• Your task: The number of lines holding "zeta" in the listing below is all you should give.

===============

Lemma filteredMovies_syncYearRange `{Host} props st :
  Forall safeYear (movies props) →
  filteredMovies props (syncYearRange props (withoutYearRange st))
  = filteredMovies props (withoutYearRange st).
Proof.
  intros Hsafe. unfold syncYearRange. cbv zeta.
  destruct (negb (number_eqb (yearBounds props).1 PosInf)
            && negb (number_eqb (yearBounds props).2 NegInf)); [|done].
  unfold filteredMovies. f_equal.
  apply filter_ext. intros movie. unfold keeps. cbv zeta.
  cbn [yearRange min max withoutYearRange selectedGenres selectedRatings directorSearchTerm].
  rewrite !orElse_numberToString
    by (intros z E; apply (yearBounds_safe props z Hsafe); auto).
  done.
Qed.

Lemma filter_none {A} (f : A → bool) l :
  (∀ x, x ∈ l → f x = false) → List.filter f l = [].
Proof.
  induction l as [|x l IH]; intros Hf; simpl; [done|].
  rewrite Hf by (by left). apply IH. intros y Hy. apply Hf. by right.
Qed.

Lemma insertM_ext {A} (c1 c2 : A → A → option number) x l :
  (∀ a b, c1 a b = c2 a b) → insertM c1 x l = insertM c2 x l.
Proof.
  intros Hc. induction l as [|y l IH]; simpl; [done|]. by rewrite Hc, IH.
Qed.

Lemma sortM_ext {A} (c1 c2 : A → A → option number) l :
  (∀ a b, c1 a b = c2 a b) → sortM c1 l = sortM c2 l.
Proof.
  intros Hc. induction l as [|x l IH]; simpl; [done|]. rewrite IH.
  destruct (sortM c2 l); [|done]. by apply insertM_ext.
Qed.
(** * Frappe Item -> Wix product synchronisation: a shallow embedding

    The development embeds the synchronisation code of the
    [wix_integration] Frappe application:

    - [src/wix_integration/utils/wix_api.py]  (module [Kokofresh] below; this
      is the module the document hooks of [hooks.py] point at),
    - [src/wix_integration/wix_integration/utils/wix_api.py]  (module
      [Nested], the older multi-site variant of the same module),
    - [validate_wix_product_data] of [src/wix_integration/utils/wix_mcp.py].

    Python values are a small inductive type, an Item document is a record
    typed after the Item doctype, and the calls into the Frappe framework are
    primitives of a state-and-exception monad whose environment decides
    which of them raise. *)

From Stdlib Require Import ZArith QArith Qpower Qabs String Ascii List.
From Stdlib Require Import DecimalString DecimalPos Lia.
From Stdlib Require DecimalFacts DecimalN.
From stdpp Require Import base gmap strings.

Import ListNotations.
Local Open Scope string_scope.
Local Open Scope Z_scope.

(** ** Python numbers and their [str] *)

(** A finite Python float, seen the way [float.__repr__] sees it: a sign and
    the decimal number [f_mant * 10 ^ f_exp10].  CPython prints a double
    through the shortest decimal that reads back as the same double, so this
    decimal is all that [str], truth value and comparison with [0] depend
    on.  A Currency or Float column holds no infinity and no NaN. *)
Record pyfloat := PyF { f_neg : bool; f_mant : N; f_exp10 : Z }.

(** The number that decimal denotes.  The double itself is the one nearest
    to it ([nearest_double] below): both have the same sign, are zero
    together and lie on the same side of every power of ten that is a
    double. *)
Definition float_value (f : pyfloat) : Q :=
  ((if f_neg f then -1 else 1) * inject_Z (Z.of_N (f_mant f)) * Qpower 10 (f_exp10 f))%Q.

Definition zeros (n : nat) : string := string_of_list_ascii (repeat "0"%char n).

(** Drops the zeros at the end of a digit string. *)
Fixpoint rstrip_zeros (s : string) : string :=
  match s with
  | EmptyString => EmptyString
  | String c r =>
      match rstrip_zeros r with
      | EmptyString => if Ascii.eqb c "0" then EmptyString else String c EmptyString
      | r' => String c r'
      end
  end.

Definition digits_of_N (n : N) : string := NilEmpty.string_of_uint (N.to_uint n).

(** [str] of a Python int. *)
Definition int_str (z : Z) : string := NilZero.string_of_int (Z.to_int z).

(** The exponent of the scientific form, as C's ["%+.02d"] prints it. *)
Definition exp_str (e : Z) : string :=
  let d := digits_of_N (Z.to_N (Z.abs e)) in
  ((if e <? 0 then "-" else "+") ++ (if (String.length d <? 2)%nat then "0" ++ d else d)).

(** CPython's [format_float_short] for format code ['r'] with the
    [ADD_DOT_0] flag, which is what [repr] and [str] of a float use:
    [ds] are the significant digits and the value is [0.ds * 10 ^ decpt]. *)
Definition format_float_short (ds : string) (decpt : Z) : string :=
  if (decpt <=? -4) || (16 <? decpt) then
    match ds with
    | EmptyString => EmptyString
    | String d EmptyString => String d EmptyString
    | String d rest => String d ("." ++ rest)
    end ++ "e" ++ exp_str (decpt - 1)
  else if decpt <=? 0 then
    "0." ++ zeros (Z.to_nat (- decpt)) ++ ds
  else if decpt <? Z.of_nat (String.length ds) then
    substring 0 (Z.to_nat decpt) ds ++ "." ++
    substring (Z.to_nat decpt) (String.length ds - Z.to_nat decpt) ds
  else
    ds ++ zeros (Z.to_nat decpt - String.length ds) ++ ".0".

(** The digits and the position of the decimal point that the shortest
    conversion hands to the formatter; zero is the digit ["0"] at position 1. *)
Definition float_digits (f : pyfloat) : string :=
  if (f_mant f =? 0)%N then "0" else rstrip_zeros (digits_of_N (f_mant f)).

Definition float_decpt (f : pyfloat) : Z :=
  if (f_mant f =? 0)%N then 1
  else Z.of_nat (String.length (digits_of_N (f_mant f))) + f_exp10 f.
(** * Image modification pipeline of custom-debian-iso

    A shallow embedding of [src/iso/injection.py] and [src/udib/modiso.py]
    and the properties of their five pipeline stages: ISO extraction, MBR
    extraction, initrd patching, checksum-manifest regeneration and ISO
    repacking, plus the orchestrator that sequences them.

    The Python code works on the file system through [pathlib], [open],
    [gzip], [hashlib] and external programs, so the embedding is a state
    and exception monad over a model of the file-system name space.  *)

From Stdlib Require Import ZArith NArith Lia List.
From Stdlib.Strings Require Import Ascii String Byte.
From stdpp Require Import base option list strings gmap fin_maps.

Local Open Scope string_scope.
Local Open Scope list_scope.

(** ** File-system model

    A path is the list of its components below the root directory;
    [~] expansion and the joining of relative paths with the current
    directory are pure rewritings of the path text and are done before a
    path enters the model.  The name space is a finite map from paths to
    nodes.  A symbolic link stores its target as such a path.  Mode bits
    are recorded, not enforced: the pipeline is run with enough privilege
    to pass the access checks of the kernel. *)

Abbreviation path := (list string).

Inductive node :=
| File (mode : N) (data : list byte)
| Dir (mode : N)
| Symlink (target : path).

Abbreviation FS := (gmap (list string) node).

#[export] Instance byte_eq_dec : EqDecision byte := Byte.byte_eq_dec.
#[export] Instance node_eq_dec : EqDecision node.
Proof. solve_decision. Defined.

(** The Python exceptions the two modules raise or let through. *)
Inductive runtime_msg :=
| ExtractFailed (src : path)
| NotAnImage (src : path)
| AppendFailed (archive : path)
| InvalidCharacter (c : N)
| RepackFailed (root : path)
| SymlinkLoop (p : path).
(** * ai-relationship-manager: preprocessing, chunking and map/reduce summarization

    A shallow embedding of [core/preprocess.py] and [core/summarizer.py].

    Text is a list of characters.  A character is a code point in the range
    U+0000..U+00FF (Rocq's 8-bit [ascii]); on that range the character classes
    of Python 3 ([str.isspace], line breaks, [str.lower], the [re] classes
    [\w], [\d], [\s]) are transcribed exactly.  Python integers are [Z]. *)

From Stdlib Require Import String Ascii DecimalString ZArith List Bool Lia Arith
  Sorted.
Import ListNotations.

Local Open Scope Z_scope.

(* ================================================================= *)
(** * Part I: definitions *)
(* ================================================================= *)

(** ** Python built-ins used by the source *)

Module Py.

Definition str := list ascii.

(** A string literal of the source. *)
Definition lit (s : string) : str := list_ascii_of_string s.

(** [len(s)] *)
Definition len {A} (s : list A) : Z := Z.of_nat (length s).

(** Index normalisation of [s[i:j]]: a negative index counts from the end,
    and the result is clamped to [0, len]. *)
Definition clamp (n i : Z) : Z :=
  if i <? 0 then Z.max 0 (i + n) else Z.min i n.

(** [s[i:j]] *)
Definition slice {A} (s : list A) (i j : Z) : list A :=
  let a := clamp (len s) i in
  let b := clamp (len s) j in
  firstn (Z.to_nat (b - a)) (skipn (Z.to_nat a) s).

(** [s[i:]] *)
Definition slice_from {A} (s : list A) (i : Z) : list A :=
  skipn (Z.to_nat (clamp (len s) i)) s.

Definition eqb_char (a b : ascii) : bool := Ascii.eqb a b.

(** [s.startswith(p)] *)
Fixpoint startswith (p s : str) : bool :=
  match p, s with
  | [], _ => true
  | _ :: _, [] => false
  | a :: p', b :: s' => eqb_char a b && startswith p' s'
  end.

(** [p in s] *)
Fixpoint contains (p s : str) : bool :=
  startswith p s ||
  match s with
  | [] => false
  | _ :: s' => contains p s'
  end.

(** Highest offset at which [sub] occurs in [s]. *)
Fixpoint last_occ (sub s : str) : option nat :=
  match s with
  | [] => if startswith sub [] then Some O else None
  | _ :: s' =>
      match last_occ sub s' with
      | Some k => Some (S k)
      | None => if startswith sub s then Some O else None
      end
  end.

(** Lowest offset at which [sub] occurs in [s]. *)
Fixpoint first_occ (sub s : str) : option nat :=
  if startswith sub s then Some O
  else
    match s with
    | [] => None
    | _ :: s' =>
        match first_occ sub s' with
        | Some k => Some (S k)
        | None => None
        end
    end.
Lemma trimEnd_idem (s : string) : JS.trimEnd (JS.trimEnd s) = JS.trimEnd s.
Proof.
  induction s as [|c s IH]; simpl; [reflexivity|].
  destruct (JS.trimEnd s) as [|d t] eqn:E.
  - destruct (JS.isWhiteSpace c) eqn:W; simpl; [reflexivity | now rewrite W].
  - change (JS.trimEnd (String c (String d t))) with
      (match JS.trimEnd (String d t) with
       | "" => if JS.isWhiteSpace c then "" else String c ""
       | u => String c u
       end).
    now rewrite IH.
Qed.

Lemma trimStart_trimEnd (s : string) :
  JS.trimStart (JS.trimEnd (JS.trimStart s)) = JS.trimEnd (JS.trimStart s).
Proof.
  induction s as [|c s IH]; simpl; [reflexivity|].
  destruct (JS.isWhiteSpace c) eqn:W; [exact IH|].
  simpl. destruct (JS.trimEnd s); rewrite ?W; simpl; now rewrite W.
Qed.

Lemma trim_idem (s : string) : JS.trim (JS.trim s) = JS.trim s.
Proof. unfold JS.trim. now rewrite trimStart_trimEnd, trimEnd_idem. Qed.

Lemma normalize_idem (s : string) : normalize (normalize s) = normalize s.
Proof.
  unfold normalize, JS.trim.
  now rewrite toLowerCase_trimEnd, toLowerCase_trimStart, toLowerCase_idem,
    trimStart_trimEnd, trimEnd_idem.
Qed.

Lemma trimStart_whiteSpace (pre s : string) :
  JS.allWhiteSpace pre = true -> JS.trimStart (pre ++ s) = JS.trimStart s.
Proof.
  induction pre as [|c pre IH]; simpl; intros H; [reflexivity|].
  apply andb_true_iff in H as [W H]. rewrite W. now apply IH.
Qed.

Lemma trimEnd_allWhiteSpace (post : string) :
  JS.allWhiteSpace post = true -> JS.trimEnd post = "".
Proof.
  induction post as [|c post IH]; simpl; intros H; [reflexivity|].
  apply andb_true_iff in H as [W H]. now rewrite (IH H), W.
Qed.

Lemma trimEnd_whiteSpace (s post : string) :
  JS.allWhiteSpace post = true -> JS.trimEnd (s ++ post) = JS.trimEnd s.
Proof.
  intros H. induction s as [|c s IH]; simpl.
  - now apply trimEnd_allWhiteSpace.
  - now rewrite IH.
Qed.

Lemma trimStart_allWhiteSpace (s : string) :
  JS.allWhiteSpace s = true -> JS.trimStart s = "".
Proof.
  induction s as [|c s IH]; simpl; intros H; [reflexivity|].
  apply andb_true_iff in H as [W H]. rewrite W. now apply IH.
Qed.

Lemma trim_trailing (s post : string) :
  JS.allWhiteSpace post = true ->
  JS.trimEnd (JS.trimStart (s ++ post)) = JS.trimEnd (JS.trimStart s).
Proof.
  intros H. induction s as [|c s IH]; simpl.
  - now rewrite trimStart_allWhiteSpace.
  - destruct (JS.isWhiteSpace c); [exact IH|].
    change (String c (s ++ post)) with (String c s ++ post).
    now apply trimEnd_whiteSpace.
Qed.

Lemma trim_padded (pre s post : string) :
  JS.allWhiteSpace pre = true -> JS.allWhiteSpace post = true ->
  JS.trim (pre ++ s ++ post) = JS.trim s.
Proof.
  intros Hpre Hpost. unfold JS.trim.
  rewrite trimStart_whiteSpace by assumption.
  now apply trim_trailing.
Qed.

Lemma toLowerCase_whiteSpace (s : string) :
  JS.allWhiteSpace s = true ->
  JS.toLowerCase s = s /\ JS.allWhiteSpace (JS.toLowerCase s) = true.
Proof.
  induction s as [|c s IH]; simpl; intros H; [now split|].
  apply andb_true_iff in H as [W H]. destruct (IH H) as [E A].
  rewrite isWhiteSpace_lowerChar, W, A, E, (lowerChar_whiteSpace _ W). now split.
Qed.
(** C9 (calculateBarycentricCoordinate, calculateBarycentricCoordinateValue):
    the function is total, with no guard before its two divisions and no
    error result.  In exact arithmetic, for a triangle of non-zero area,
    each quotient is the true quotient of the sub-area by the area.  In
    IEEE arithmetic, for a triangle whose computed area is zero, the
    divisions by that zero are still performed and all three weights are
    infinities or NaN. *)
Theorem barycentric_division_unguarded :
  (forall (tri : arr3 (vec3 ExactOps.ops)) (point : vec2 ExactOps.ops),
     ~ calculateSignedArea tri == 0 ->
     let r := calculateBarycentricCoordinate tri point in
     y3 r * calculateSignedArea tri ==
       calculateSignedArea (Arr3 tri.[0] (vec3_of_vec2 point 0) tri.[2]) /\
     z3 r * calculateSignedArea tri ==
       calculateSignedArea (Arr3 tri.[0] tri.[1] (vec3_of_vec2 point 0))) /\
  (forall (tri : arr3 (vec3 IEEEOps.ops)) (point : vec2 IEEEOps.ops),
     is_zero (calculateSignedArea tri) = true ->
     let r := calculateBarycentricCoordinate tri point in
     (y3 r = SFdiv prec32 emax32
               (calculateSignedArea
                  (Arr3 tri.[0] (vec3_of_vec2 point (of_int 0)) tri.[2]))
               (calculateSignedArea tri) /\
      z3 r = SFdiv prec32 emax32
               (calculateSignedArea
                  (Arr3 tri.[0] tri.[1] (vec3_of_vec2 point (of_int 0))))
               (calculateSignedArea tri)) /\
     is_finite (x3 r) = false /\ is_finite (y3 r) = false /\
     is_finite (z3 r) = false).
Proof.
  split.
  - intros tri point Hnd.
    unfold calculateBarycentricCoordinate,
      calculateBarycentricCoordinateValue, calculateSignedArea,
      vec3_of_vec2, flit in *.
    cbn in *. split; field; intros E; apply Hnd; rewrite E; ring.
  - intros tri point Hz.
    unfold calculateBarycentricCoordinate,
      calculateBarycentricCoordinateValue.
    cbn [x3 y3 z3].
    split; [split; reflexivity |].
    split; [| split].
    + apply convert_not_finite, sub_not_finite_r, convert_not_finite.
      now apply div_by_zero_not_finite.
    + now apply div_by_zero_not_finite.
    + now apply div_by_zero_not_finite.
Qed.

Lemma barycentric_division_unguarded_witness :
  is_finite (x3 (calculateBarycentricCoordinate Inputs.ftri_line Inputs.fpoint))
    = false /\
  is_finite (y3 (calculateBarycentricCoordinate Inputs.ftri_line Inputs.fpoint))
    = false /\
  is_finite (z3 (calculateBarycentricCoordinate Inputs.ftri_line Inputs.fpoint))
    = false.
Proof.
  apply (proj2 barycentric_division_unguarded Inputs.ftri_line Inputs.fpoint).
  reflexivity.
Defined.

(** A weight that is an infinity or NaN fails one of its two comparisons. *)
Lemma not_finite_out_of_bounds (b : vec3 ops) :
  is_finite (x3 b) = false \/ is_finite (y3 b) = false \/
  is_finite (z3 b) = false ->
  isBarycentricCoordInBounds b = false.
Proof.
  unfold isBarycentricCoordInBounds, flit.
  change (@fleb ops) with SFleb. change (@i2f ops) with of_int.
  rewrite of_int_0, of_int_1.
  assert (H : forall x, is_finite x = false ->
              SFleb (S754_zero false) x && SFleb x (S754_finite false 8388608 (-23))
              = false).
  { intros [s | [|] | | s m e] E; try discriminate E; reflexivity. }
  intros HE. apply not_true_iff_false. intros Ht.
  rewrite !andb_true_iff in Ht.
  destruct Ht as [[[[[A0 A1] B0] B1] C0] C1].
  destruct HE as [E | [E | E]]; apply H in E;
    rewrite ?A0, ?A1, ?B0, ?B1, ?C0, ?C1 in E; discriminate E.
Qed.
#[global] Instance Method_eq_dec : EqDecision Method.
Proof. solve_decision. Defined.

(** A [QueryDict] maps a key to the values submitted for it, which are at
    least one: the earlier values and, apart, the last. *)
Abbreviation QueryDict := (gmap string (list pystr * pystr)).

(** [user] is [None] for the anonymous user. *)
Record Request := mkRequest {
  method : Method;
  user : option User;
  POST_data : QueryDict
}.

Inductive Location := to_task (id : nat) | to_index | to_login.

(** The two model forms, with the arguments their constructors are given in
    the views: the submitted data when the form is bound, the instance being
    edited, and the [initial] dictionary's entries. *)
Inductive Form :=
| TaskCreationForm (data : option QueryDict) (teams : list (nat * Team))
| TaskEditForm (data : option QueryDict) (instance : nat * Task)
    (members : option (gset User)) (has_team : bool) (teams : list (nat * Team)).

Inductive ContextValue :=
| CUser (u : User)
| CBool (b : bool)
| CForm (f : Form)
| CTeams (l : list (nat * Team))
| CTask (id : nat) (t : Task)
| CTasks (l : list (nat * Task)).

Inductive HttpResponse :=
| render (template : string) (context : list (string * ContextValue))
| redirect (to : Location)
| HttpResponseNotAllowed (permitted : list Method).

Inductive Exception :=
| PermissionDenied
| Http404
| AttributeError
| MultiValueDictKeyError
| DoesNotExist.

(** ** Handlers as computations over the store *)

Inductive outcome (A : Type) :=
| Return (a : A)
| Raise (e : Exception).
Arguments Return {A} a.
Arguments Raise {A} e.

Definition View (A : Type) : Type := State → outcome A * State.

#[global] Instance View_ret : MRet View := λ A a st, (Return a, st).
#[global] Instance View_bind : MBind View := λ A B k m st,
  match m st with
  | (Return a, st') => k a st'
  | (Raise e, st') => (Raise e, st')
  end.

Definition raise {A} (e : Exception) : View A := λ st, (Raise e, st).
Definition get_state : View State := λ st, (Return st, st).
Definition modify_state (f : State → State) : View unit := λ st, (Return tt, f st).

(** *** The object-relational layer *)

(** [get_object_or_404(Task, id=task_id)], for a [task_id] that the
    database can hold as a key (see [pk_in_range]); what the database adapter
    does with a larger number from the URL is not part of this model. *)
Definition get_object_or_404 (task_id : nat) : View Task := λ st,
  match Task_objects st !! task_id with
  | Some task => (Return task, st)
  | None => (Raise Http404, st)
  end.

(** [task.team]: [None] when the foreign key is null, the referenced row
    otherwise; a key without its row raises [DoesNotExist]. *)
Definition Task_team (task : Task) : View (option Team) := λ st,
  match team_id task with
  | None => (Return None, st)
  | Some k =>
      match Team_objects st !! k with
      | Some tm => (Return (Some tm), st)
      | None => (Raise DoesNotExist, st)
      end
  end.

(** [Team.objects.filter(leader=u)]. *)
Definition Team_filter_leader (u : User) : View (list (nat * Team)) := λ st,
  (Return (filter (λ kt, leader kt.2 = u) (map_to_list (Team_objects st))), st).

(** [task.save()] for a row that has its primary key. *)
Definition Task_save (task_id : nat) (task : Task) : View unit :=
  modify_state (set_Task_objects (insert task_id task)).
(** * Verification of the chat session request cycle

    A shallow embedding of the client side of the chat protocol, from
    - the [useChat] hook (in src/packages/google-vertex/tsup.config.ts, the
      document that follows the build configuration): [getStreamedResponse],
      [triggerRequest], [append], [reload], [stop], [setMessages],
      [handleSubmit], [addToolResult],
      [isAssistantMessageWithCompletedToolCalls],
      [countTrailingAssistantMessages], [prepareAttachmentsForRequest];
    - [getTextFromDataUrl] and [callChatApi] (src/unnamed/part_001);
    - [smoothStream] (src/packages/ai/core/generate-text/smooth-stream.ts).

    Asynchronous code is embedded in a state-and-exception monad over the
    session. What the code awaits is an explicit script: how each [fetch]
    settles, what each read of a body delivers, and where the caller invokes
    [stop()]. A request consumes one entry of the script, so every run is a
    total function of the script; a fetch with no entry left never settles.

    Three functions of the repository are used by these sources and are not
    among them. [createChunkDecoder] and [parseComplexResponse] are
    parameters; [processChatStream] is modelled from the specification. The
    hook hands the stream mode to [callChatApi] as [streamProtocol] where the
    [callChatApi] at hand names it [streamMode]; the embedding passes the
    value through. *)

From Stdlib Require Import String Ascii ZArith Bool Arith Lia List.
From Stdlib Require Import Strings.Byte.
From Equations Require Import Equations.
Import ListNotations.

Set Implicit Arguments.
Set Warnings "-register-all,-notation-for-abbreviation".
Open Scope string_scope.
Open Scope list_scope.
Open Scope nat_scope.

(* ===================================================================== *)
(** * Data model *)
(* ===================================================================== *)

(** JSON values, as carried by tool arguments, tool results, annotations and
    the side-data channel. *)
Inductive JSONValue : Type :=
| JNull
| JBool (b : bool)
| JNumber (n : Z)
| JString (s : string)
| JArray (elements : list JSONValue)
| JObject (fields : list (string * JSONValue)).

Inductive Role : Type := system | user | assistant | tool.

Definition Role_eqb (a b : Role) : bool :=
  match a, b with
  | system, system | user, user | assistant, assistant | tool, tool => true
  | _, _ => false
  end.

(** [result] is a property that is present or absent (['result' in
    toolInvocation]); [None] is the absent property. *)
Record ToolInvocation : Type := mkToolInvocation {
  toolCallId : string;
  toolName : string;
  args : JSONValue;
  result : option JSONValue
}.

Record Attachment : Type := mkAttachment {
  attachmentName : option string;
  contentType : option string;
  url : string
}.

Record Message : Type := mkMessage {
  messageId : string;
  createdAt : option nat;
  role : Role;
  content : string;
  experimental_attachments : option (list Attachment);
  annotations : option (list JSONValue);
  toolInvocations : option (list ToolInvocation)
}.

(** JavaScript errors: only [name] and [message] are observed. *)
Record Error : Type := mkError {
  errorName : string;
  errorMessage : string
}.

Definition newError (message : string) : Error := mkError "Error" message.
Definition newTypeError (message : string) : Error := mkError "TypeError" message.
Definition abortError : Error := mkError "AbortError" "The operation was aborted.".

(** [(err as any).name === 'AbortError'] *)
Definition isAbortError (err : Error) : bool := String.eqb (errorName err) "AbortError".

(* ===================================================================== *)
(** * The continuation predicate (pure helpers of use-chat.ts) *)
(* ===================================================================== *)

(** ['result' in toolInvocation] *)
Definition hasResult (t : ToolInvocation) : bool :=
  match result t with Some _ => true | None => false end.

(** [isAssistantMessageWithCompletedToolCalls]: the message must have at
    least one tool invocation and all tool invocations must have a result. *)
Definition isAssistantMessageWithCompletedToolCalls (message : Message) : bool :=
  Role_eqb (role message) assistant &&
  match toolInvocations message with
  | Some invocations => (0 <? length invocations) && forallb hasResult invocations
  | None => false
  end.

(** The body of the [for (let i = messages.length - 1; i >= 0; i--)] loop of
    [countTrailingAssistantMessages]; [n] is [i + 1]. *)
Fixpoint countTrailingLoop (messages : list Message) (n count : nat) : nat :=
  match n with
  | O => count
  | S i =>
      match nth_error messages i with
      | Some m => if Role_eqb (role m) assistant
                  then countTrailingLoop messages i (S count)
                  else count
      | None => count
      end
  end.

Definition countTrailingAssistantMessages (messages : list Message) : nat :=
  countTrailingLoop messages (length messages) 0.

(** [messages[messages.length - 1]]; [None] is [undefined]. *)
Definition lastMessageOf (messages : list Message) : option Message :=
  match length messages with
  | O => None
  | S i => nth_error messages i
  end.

===============

• Exercise result: 2